A lawsuit was filed yesterday in a Virginia federal district court by a Christian evangelist challenging Winchester, Virginia's noise ordinance.  Michael Marcavage, director of Repent America, was required by police to stop using a hand-held microphone and speaker while preaching at at Winchester's 2010 Apple Blossom Festival.  The complaint (full text) in Marcavage v. City of Winchester, Virginia, (WD VA, Nov. 3, 2010), contends that the city's ordinance that bars "any noise which unreasonably annoys, disturbs, injures or endangers the comfort, health, safety, welfare, or environment of others" is unconstitutionally vague.  The suit also alleges that the law, on its face violates the free expression provisions of the First Amendment and Virginia's Constitution as well as Virginia's Religious Freedom Restoration Act. Finally, plaintiff contends that because police acted on the basis of one person's complaint that the preaching caused the individual to be uncomfortable, the ordinance was not applied in a viewpoint neutral fashion. The Rutherford Institute issued a press release announcing the filling of the lawsuit.

SG's Standing Argument In Arizona Christian School Organization Case Surprises Some

The Los Angeles Times reports that many are surprised at the government's position on standing put forward yesterday by Acting U.S. Solicitor Gen. Neal Katyal in his Supreme Court argument on the constitutionality of Arizona's tuition scholarship tax credit. (See prior posting.) Here is part of the argument in Arizona Christian School Tuition Organization v. Winn that has caused American United executive director Barry Lynn to describe the Obama administration's position as "inexplicable":
GENERAL KATYAL: Not a cent of the Respondent's money goes to fund religion. If you placed an electronic tag to track and monitor each cent that the Respondent plaintiffs pay in tax, not a cent, not a fraction of a cent, would go into any religious school's coffers.... Their complaint is not that the government is spending ... money that has been extracted [from] ... taxpayers. Their complaint is that someone else's money is not being extracted and spent enough. And the relevant language in Flast says that for taxpayer standing to occur ... "his tax money" must be extracted and spent, and here that is not occurring.
JUSTICE GINSBURG: Counsel, does anyone have standing, in your view, to challenge this scheme?
GENERAL KATYAL: The way this scheme is set up, our answer is no. And I think that accords with this Court's general reluctance to confer taxpayer standing in this area.
JUSTICE GINSBURG: And if we leave out the fine points that you were discussing, isn't the underlying premise of Flast v.

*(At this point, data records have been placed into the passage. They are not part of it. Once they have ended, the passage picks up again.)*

(* ===== verification/ServerFacts.v ===== *)
(** * What the composition root promises

    Which environments [parse_config] accepts and what it makes of them; and
    that the seed of the retry jitter keeps the entropy of both halves of the
    UUID it is folded from. *)

From S2P Require Import Prelude Std Ids Retry Events Job Lifecycle Commands Ports UseCases Grpc Server.

Open Scope string_scope.
Open Scope list_scope.
Open Scope Z_scope.

(** ** Numbers *)

Definition is_digit (b : Z) : Prop := 48 ≤ b ≤ 57.

(** The number a run of digits denotes. *)
Definition number (acc : Z) (digits : list Z) : Z := foldl (λ n b, n * 10 + (b - 48)) acc digits.

Lemma to_digit_cases b : (is_digit b ∧ to_digit b = Some (b - 48)) ∨ (¬ is_digit b ∧ to_digit b = None).
Proof. unfold is_digit, to_digit. destruct (Z.leb_spec 48 b), (Z.leb_spec b 57); simpl; (left + right); split; (done || lia). Qed.

Lemma number_ge acc digits : 0 ≤ acc → Forall is_digit digits → acc ≤ number acc digits.
Proof.
  intros Ha Hd. revert acc Ha. induction Hd as [|b digits Hb _ IH]; intros acc Ha; simpl; [lia|].
  unfold is_digit in Hb. etrans; [|apply IH; lia]. lia.
Qed.

Lemma parse_digits_spec max acc digits n :
  0 ≤ acc ≤ max → parse_digits max acc digits = Ok n ↔
  Forall is_digit digits ∧ number acc digits = n ∧ n ≤ max.
Proof.
  revert acc. induction digits as [|b digits IH]; intros acc Ha; simpl.
  { split; [intros [= <-]; by split_and!; [constructor| |lia]|by intros (_ & -> & _)]. }
  rewrite Forall_cons. destruct (to_digit_cases b) as [[Hb ->]|[Hb ->]]; [|by split; [|intros [[? _] _]]].
  unfold is_digit in Hb. assert (Hge : Forall is_digit digits → acc * 10 + (b - 48) ≤ number (acc * 10 + (b - 48)) digits).
  { apply number_ge. lia. }
  destruct (Z.ltb_spec max (acc * 10)); [split; [done|]; intros ([_ ?] & Hn & ?); simpl in Hn; specialize (Hge ltac:(done)); lia|].
  destruct (Z.ltb_spec max (acc * 10 + (b - 48)));
    [split; [done|]; intros ([_ ?] & Hn & ?); simpl in Hn; specialize (Hge ltac:(done)); lia|].
  rewrite IH by lia. unfold is_digit. naive_solver.
Qed.

Lemma parse_uint_ok max s n :
  0 ≤ max → parse_uint max s = Ok n ↔
  ∃ digits, digits ≠ [] ∧ (bytes s = digits ∨ bytes s = 43 :: digits) ∧
    Forall is_digit digits ∧ number 0 digits = n ∧ n ≤ max.
Proof.
  intros Hm. unfold parse_uint. destruct (bytes s) as [|b [|b' rest]].
  - split; [done|]. by intros (digits & Hne & [<-|?] & _).
  - assert (Hsign : b = 43 ∨ b = 45 → ¬ is_digit b) by (unfold is_digit; lia).
    destruct (Z.eqb_spec b 43) as [->|Hb]; simpl.
    { split; [done|]. intros (digits & Hne & [<-|[= <-]] & Hd & _); [|done].
      apply Forall_cons in Hd as [Hd _]. unfold is_digit in Hd. lia. }
    destruct (Z.eqb_spec b 45) as [->|Hb']; simpl.
    { split; [done|]. intros (digits & Hne & [<-|?] & Hd & _); [|done].
      apply Forall_cons in Hd as [Hd _]. unfold is_digit in Hd. lia. }
    change (match to_digit b with Some x => _ | None => _ end) with (parse_digits max 0 [b]).
    rewrite parse_digits_spec by lia. split.
    + intros (? & ? & ?). exists [b]. auto.
    + intros (digits & Hne & [<-|[= ? _]] & ? & ? & ?); [done|lia].
  - destruct (Z.eqb_spec b 43) as [->|Hb]; rewrite parse_digits_spec by lia.
    + split.
      * intros (? & ? & ?). exists (b' :: rest). auto.
      * intros (digits & Hne & [<-|[= <-]] & Hd & ? & ?); [|done].
        apply Forall_cons in Hd as [Hd _]. unfold is_digit in Hd. lia.
    + split.
      * intros (? & ? & ?). exists (b :: b' :: rest). auto.
      * intros (digits & Hne & [<-|[= ? _]] & ? & ? & ?); [done|lia].
Qed.

(** ** Configuration *)

Section config.
Context `{platform : Platform}.
Context (lookup : string → option string).

(** The value of a numeric setting: a positive number of its type, read off
    the environment or the default. *)
Definition setting (max : Z) (name : string) (default v : Z) : Prop :=
  1 ≤ v ≤ max ∧
  match lookup name with
  | None => v = default
  | Some raw => ∃ digits, digits ≠ [] ∧ (bytes raw = digits ∨ bytes raw = 43 :: digits) ∧
      Forall is_digit digits ∧ number 0 digits = v
  end.

Lemma parse_non_zero_ok max name default v :
  1 ≤ default ≤ max → parse_non_zero lookup max name default = Ok v ↔ setting max name default v.
Proof.
  intros Hd. unfold parse_non_zero, setting. destruct (lookup name) as [raw|]; simpl.
  2: { destruct (Z.eqb_spec default 0); [lia|]. split; [by intros [= <-]|by intros [_ ->]]. }
  assert (Hv : (1 ≤ v ≤ max ∧ ∃ digits, digits ≠ [] ∧ (bytes raw = digits ∨ bytes raw = 43 :: digits) ∧
    Forall is_digit digits ∧ number 0 digits = v) ↔ 1 ≤ v ∧ parse_uint max raw = Ok v).
  { rewrite parse_uint_ok by lia. naive_solver lia. }
  rewrite Hv. destruct (parse_uint max raw) as [n|e|] eqn:Hp; simpl; [|naive_solver..].
  apply parse_uint_ok in Hp as (digits & _ & _ & Hds & <- & _); [|lia].
  pose proof (number_ge 0 digits ltac:(lia) Hds). destruct (Z.eqb_spec (number 0 digits) 0); naive_solver lia.
Qed.

(** What serves has a token. *)
Lemma token_configured cfg :
  parse_config lookup = Ok cfg → lookup "KOINE_WORKER_TOKEN" = Some (cfg_worker_token cfg) ∧ cfg_worker_token cfg ≠ "".
Proof.
  unfold parse_config. intros Hp. destruct (lookup "KOINE_WORKER_TOKEN") as [[|a s]|]; [done| |done].
  destruct (SocketAddr_parse _) as [addr|e]; [|done]. cbn [result_bind] in Hp.
  repeat (apply result_bind_ok in Hp as (? & _ & Hp)). by injection Hp as <-.
Qed.

(** C40: The server starts exactly with a non-empty worker token, an address that
    is one, and settings that are positive decimal numbers within their
    types, each from the environment or its default. *)
Theorem parse_config_spec cfg :
  parse_config lookup = Ok cfg ↔
  cfg_worker_token cfg ≠ "" ∧ lookup "KOINE_WORKER_TOKEN" = Some (cfg_worker_token cfg) ∧
  cfg_database_url cfg = default DEFAULT_DATABASE_URL (lookup "DATABASE_URL") ∧
  SocketAddr_parse (default DEFAULT_GRPC_ADDR (lookup "KOINE_GRPC_ADDR")) = inl (cfg_grpc_addr cfg) ∧
  (∃ ttl, setting U64_MAX "KOINE_MAX_LEASE_TTL_MS" DEFAULT_MAX_LEASE_TTL_MS ttl ∧
     cfg_max_lease_ttl cfg = Duration_from_millis ttl) ∧
  (∃ poll, setting U64_MAX "KOINE_IDLE_POLL_MS" DEFAULT_IDLE_POLL_MS poll ∧
     cfg_idle_poll cfg = Duration_from_millis poll) ∧
  setting U32_MAX "KOINE_DB_MAX_CONNECTIONS" DEFAULT_DB_MAX_CONNECTIONS
    (pool_max_connections (cfg_pool_config cfg)) ∧
  setting U64_MAX "KOINE_DB_ACQUIRE_TIMEOUT_MS" DEFAULT_DB_ACQUIRE_TIMEOUT_MS
    (pool_acquire_timeout_ms (cfg_pool_config cfg)).
Proof.
  unfold parse_config, parse_non_zero_u64, parse_non_zero_u32. split.
  - intros Hp. destruct (lookup "KOINE_WORKER_TOKEN") as [[|a s]|] eqn:Ht; [done| |done].
    destruct (SocketAddr_parse _) as [addr|e] eqn:Hs; [|done]. cbn [result_bind] in Hp.
    apply result_bind_ok in Hp as (ttl & Httl & Hp). apply result_bind_ok in Hp as (poll & Hpoll & Hp).
    apply result_bind_ok in Hp as (conns & Hconns & Hp). apply result_bind_ok in Hp as (acq & Hacq & [= <-]).
    apply parse_non_zero_ok in Httl, Hpoll, Hconns, Hacq; [|done..]. simpl. split_and!; eauto.
  - intros (Hne & Ht & Hdb & Ha & (ttl & Httl & He1) & (poll & Hpoll & He2) & Hconns & Hacq).
    rewrite Ht, Ha. apply parse_non_zero_ok in Httl, Hpoll, Hconns, Hacq; [|done..].
    rewrite Httl, Hpoll, Hconns, Hacq. destruct cfg as [db tok addr mx idle [c1 c2]]. simpl in *. subst.
    by destruct tok.
Qed.
End config.

(** ** The seed of the retry jitter *)

Theorem jitter_folds_both_halves hi lo :
  0 ≤ hi ≤ U64_MAX → 0 ≤ lo ≤ U64_MAX →
  fold_halves (Z.shiftl hi 64 + lo) = Z.lxor lo hi ∧
  0 ≤ fold_halves (Z.shiftl hi 64 + lo) ≤ U64_MAX ∧
  (∀ lo', 0 ≤ lo' ≤ U64_MAX → fold_halves (Z.shiftl hi 64 + lo') = fold_halves (Z.shiftl hi 64 + lo) → lo' = lo) ∧
  ∀ hi', 0 ≤ hi' ≤ U64_MAX → fold_halves (Z.shiftl hi' 64 + lo) = fold_halves (Z.shiftl hi 64 + lo) → hi' = hi.
Proof.
  intros Hhi Hlo.
  assert (Hf : ∀ h l, 0 ≤ h ≤ U64_MAX → 0 ≤ l ≤ U64_MAX → fold_halves (Z.shiftl h 64 + l) = Z.lxor l h).
  { intros h l Hh Hl. unfold fold_halves, wrap, U64_MAX in *. rewrite Z.shiftl_mul_pow2, Z.shiftr_div_pow2 by lia.
    f_equal.
    - rewrite Z.add_comm, Z.mod_add by lia. apply Z.mod_small. lia.
    - rewrite Z.div_add_l by lia. rewrite (Z.div_small l), Z.add_0_r by lia. apply Z.mod_small. lia. }
  assert (Hinj : ∀ a b c, Z.lxor a c = Z.lxor b c → a = b).
  { intros a b c He. rewrite <-(Z.lxor_0_r a), <-(Z.lxor_nilpotent c), <-Z.lxor_assoc, He, Z.lxor_assoc.
    by rewrite Z.lxor_nilpotent, Z.lxor_0_r. }
  split; [by apply Hf|]. split; [rewrite Hf by done; pose proof (lxor_range lo hi); unfold U64_MAX in *; lia|]. split.
  - intros lo' Hl. rewrite !Hf by done. apply Hinj.
  - intros hi' Hh. rewrite !Hf by done. rewrite !(Z.lxor_comm lo). apply Hinj.
Qed.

Cohen that the Establishment Clause will be unenforceable unless we recognize taxpayer standing?
GENERAL KATYAL: I don't see that, Justice Ginsburg..... I think Flast is a very narrow exception for when someone's dollars are being taken out of their pocket and spent by the government on religion, and I don't think that's happening here....
JUSTICE KAGAN: So if you are right, General Katyal, the Court was without authority to decide Walz, Nyquist, Hunt, Mueller, Hibbs, this -- this very case, just a few years ago? That the Court was out of authority to decide any of those cases, but somehow nobody on the Court recognized that fact, nor did the SG recognize that fact? The SG participated, I believe, in each of those cases.
GENERAL KATYAL: Right.
The government's amicus brief in the case similarly argued that plaintiffs lacked standing to bring their Establishment Clause challenge.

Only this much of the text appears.